[What you will do]
Provide again, from the entries below, every line from the one containing "Definition rin_input_v4 (st" through the one containing "[u8 (Z.shiftr first4bytes_input", exactly as written, and no other line.
□ □ □
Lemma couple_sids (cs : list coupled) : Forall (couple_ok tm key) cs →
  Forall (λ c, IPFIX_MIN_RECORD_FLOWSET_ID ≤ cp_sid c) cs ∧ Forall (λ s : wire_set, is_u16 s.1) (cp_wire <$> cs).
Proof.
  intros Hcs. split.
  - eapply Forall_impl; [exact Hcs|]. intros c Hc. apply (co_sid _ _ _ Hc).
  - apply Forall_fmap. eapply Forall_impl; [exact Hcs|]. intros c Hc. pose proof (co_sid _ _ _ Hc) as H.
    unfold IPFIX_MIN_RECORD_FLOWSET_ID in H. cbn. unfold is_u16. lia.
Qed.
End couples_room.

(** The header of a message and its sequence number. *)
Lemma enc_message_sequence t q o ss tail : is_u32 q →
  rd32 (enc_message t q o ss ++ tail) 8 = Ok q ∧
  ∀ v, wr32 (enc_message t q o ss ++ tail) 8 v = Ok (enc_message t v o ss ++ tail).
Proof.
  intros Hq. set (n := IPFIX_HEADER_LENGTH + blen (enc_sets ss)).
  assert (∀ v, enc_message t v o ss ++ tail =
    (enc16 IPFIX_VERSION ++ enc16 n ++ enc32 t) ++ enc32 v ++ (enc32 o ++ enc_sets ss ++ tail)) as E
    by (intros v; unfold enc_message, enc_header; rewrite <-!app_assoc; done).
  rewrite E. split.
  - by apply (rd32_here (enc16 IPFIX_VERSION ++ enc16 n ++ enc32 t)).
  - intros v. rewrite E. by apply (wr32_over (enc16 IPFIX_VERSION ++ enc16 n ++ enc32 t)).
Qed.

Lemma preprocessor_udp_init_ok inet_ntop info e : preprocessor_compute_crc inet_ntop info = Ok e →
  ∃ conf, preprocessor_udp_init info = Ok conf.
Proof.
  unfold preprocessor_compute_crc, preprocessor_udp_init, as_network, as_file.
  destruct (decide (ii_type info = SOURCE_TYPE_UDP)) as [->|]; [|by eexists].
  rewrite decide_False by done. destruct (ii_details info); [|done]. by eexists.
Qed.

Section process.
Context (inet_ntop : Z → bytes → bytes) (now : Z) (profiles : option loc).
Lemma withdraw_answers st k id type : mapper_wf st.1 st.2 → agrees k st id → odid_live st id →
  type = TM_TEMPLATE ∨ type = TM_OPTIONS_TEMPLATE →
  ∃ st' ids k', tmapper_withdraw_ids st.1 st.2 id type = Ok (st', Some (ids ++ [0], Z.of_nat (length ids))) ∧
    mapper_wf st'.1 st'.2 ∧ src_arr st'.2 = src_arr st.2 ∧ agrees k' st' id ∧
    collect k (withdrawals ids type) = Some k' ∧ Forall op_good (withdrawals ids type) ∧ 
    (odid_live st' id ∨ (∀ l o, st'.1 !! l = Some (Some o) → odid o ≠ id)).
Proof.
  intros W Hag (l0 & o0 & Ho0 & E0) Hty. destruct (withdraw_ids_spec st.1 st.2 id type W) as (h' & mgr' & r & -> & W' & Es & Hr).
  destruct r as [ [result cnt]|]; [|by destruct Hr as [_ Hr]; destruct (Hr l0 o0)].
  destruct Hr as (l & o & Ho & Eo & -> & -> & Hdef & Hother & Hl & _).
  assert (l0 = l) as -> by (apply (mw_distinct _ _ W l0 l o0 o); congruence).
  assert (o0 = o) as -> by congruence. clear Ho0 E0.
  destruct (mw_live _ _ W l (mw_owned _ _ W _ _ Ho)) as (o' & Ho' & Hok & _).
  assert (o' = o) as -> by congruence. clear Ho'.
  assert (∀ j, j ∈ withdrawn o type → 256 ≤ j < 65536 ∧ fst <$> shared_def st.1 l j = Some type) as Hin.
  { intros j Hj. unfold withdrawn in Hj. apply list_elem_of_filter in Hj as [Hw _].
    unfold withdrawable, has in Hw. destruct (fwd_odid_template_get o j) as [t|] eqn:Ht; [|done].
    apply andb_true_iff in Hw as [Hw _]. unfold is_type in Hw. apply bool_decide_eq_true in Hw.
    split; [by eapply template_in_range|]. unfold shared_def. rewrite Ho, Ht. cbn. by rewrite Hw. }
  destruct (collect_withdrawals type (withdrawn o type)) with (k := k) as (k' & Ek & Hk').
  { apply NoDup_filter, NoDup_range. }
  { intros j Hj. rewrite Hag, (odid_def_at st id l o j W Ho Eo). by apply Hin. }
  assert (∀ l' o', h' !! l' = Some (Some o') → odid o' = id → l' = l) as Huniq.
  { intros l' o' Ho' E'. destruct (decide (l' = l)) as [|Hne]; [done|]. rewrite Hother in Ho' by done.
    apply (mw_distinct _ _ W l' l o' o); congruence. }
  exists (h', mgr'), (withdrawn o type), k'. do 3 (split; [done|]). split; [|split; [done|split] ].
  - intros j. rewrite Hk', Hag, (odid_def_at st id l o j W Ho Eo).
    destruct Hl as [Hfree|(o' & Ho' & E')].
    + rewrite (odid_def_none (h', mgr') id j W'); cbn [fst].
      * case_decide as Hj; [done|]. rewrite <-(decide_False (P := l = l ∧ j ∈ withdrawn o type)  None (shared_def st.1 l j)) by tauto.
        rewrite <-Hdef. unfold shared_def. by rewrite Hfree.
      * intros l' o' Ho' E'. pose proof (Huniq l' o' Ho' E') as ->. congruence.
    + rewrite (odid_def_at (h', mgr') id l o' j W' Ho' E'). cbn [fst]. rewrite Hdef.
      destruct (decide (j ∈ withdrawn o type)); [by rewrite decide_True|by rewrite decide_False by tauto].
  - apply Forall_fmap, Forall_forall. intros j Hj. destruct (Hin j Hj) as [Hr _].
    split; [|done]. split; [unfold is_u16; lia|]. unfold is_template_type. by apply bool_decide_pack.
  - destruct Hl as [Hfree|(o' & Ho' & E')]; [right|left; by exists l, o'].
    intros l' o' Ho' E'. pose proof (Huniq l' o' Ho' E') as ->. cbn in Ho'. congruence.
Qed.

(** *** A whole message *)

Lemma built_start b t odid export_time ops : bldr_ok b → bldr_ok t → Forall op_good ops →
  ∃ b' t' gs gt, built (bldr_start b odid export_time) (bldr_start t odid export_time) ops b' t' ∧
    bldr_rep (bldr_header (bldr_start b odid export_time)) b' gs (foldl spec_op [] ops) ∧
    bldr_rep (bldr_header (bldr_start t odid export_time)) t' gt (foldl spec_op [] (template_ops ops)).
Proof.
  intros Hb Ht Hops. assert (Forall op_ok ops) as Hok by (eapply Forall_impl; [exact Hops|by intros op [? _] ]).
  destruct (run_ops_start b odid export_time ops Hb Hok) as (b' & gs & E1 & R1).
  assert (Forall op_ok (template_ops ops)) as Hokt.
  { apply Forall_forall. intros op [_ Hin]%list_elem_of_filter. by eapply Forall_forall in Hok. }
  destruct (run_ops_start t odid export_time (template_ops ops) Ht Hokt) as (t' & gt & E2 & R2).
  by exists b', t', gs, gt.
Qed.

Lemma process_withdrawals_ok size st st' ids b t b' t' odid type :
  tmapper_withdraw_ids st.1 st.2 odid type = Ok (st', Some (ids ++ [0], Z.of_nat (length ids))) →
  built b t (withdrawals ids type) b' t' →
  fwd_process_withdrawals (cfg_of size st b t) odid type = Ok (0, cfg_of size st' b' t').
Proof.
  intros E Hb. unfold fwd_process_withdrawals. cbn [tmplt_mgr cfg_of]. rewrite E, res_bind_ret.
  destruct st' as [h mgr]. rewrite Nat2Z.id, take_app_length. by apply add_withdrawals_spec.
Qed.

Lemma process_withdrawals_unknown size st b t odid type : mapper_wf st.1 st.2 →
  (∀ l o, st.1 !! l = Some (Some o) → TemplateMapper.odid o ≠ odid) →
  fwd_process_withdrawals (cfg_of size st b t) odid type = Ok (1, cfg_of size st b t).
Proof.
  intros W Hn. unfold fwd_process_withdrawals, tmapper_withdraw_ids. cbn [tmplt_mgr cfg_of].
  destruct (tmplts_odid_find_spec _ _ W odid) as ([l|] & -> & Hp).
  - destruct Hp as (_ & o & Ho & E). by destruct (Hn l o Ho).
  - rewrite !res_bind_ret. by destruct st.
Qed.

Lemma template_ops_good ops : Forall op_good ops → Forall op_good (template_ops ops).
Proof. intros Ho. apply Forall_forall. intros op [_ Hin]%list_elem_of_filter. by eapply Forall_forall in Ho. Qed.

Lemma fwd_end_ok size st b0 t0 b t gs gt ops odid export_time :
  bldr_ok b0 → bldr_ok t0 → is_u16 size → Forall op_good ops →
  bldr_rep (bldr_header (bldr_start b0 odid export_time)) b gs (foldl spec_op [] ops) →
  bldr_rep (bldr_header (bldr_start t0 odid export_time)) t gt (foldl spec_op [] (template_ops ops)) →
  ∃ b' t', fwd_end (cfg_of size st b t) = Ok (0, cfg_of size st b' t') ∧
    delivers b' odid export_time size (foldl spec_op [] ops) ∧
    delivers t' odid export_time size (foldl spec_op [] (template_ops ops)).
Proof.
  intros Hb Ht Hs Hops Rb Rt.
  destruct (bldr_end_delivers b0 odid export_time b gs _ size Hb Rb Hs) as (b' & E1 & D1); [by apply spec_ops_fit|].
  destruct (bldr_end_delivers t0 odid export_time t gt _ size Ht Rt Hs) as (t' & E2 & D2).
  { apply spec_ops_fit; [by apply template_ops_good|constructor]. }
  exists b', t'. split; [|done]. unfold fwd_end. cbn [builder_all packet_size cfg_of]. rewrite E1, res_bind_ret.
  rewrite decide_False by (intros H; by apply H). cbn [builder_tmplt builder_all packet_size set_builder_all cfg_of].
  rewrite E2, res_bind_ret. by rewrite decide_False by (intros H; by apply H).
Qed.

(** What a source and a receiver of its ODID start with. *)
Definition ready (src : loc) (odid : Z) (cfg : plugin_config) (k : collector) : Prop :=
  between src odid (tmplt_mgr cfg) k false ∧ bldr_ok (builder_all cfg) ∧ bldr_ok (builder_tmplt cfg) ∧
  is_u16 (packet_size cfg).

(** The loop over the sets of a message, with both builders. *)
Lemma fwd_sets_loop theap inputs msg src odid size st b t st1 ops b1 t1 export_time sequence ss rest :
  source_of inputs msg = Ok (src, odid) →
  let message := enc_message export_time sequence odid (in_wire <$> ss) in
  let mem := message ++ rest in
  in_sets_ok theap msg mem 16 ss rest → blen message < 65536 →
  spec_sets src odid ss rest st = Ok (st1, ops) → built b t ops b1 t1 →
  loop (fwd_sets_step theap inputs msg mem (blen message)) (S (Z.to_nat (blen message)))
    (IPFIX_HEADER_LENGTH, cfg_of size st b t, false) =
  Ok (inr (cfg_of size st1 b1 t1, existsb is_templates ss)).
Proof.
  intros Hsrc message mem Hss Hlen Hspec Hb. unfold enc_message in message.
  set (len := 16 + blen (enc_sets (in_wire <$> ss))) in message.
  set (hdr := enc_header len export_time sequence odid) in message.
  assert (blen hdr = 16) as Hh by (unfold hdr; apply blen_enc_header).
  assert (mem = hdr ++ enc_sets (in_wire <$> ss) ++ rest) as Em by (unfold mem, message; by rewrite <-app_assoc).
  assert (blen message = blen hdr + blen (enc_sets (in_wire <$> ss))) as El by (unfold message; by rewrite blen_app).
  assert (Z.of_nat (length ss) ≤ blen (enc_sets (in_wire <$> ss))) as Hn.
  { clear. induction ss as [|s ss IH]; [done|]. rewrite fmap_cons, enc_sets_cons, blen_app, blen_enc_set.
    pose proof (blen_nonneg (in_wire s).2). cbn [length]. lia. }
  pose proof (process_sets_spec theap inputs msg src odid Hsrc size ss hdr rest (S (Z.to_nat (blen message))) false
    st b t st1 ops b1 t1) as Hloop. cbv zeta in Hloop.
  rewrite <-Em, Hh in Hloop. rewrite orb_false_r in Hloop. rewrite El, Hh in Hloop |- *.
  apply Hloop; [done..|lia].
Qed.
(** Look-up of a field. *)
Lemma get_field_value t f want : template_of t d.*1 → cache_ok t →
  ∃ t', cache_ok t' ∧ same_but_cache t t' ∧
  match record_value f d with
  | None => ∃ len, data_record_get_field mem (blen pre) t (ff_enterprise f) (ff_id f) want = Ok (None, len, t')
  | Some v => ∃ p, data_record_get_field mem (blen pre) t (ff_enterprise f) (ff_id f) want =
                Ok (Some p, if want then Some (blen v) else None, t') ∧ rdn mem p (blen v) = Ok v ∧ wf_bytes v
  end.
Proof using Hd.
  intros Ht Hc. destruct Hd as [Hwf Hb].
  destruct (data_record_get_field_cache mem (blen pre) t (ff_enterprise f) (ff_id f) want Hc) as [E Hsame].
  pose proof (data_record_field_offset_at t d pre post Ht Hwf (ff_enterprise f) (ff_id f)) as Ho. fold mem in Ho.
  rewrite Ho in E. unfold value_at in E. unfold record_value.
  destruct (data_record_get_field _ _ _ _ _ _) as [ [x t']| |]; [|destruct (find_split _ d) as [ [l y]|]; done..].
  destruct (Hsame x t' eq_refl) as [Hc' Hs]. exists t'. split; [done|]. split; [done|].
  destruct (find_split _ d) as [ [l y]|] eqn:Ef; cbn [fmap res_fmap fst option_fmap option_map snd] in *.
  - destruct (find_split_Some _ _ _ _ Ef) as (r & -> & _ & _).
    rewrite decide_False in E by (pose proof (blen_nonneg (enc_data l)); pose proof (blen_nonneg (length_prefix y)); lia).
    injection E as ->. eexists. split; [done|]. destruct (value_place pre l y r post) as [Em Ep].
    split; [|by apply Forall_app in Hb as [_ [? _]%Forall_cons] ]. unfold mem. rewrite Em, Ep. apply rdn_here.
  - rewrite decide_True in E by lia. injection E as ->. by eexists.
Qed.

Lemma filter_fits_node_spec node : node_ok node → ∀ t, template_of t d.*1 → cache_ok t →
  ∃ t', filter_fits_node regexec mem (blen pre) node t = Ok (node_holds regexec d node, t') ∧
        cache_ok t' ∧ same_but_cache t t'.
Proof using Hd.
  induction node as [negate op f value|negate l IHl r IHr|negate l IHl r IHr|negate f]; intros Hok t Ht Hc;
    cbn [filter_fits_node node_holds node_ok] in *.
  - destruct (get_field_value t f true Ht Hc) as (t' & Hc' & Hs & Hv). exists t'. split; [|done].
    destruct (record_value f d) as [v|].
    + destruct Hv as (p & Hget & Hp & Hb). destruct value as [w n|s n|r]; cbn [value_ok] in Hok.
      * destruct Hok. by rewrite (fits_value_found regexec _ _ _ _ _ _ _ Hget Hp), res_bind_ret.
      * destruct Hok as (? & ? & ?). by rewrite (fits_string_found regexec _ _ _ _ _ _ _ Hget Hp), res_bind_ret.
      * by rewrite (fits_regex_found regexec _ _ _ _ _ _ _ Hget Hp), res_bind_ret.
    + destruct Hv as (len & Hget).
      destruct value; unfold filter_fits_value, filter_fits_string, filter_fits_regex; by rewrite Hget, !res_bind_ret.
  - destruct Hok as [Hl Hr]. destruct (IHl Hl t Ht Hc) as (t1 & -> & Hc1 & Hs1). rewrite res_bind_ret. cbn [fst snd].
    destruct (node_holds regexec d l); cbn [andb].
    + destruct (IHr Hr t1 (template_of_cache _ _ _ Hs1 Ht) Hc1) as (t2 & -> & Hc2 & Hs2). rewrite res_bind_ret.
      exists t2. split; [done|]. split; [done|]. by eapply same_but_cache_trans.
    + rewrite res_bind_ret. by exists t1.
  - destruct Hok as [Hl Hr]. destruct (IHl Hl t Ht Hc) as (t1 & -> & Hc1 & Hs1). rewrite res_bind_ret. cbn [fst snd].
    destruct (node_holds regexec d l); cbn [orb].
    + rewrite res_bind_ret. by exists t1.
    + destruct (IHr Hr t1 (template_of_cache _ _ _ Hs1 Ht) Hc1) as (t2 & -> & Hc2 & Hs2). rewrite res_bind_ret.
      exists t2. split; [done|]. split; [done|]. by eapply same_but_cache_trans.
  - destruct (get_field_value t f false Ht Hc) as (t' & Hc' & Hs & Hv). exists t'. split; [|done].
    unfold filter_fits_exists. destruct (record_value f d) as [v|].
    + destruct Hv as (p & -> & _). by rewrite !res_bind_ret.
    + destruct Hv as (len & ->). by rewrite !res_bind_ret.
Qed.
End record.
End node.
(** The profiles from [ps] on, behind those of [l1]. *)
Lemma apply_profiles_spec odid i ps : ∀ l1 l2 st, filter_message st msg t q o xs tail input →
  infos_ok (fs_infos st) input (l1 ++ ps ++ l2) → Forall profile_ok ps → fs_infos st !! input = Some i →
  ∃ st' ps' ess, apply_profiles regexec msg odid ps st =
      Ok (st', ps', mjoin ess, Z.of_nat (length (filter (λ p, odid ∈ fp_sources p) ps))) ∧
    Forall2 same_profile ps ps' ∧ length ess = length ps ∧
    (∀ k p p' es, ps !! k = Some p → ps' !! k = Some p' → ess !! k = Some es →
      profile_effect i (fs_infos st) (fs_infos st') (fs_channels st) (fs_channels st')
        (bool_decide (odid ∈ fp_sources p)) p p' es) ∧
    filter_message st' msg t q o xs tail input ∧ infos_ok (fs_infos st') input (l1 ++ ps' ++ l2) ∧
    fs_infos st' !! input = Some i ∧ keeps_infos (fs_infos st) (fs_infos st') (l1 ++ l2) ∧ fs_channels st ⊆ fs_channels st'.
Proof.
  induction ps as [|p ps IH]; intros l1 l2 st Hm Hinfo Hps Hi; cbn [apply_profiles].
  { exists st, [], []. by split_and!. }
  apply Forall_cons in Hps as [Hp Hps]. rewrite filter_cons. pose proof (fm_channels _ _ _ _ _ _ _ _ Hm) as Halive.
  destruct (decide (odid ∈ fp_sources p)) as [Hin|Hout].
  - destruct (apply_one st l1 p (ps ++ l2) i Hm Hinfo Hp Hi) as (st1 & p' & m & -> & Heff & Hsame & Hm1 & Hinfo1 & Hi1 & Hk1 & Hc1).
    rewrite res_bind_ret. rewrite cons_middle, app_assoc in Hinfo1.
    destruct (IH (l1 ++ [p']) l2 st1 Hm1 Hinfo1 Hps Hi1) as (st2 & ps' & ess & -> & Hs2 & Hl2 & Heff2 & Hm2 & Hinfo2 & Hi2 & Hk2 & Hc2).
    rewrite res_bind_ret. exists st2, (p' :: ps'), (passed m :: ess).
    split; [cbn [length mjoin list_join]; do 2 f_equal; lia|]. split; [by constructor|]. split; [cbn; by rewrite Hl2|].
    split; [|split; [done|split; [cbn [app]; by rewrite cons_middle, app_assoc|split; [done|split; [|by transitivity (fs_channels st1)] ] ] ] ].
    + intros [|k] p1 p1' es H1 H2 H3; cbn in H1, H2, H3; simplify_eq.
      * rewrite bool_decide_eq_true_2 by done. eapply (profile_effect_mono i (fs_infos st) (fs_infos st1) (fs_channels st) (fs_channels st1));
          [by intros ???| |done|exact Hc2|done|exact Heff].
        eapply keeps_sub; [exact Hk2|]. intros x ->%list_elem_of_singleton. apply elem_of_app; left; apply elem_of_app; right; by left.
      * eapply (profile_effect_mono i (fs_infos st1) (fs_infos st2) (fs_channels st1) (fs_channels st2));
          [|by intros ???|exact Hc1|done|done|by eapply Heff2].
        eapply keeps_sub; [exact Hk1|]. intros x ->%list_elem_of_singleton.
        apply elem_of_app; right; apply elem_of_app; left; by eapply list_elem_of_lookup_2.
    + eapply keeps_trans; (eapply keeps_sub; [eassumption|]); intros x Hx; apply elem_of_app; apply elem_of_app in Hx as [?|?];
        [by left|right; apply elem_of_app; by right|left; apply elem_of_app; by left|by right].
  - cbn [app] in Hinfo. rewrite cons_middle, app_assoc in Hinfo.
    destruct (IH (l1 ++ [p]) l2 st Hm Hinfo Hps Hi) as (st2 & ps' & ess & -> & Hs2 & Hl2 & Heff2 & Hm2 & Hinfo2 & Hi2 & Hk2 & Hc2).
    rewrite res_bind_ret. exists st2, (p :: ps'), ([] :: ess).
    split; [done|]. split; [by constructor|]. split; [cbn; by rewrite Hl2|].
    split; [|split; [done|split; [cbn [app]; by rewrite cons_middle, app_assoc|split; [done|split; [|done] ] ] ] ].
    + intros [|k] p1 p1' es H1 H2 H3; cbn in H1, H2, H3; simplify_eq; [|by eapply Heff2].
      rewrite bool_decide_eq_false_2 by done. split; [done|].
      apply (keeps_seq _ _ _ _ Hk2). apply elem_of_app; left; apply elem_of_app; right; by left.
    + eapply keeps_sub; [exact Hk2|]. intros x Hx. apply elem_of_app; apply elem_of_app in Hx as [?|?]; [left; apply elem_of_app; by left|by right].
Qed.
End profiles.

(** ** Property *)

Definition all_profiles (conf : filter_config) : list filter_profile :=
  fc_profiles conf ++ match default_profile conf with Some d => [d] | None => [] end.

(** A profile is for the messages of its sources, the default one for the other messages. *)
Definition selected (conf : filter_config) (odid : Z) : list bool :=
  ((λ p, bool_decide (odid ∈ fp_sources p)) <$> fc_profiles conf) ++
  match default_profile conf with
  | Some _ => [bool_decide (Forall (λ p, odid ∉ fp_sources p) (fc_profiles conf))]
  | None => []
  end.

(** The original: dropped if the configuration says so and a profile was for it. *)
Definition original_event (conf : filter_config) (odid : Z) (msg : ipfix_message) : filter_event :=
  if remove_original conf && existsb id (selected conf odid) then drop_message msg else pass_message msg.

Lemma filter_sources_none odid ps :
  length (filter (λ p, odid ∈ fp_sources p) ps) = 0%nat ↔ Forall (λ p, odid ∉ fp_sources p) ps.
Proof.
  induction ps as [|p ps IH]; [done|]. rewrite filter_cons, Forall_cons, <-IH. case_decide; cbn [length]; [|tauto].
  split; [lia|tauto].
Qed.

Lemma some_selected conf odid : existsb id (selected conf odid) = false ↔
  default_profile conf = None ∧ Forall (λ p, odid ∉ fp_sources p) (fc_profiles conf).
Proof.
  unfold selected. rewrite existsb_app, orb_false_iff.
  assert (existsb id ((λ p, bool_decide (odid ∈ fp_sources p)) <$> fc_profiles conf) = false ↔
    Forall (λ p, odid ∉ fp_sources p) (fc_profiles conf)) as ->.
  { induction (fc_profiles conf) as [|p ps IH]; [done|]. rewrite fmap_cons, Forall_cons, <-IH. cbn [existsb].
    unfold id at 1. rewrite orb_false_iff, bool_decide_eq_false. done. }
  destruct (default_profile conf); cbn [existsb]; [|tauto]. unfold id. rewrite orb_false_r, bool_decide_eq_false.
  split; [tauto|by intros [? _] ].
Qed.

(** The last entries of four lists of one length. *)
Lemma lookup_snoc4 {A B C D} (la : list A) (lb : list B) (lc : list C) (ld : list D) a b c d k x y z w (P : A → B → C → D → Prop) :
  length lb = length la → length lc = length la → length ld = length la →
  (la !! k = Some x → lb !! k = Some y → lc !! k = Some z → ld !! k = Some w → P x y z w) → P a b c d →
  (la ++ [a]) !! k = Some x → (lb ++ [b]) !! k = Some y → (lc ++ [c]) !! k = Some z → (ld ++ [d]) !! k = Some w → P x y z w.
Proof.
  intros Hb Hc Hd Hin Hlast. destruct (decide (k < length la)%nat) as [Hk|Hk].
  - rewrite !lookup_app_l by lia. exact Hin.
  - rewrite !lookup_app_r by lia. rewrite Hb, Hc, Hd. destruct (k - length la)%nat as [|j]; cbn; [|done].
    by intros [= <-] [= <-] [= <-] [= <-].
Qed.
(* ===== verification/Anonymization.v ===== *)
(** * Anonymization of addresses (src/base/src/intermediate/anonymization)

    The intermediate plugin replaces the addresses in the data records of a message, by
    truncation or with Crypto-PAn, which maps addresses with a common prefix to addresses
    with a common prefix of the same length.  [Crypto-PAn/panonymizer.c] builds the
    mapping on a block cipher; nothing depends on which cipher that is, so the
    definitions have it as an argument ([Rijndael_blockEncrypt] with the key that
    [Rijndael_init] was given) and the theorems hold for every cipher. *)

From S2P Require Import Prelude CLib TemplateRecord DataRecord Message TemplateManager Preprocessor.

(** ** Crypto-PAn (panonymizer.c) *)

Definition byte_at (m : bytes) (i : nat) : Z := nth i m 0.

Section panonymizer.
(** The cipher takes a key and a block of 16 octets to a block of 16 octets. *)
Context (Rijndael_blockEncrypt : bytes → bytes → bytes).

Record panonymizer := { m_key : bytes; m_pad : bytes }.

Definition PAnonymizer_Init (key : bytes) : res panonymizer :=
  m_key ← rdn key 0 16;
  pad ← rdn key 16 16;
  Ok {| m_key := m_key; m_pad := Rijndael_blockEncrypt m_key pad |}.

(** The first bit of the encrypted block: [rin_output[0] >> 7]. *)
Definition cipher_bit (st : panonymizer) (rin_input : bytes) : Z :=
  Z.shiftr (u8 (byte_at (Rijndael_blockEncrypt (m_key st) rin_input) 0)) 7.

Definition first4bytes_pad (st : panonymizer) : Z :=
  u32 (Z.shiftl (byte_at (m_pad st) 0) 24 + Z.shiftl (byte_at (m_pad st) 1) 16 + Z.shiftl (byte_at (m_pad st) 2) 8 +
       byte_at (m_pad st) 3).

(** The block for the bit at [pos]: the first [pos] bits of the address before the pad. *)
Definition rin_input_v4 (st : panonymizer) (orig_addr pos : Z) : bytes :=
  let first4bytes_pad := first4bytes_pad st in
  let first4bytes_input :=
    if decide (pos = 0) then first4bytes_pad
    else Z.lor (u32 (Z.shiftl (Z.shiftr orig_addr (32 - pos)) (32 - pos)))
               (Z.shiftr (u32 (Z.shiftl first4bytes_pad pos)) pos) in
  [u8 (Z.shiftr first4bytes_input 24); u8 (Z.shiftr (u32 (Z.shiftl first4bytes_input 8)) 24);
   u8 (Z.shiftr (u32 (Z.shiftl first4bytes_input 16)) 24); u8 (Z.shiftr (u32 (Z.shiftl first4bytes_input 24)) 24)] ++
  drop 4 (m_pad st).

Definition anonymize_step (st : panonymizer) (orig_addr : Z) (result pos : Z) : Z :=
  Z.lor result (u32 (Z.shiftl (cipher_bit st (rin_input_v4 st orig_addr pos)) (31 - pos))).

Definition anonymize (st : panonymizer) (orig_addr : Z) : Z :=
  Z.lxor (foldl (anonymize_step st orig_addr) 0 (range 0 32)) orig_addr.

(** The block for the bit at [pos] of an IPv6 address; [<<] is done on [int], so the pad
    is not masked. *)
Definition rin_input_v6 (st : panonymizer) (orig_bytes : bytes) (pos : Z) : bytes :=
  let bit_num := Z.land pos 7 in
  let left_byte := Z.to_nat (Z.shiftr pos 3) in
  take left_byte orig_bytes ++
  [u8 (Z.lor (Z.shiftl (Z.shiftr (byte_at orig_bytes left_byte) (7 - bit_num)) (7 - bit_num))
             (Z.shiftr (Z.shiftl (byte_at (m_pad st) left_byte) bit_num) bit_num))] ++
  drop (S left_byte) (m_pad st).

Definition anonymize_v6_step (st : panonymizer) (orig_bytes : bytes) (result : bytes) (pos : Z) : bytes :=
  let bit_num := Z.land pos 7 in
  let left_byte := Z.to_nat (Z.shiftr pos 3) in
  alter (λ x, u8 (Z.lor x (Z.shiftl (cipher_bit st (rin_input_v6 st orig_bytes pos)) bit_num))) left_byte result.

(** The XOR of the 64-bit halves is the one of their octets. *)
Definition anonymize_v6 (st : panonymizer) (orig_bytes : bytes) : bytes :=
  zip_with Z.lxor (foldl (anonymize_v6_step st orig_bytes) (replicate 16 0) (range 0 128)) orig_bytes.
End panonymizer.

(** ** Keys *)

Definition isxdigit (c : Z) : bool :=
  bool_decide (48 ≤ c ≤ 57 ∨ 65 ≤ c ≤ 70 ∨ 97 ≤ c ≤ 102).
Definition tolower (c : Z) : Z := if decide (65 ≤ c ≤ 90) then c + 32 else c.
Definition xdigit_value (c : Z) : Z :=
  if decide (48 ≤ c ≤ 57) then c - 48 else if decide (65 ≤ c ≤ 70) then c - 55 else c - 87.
□ □ □
[Response to this exercise]
Definition rin_input_v4 (st : panonymizer) (orig_addr pos : Z) : bytes :=
  let first4bytes_pad := first4bytes_pad st in
  let first4bytes_input :=
    if decide (pos = 0) then first4bytes_pad
    else Z.lor (u32 (Z.shiftl (Z.shiftr orig_addr (32 - pos)) (32 - pos)))
               (Z.shiftr (u32 (Z.shiftl first4bytes_pad pos)) pos) in
  [u8 (Z.shiftr first4bytes_input 24); u8 (Z.shiftr (u32 (Z.shiftl first4bytes_input 8)) 24);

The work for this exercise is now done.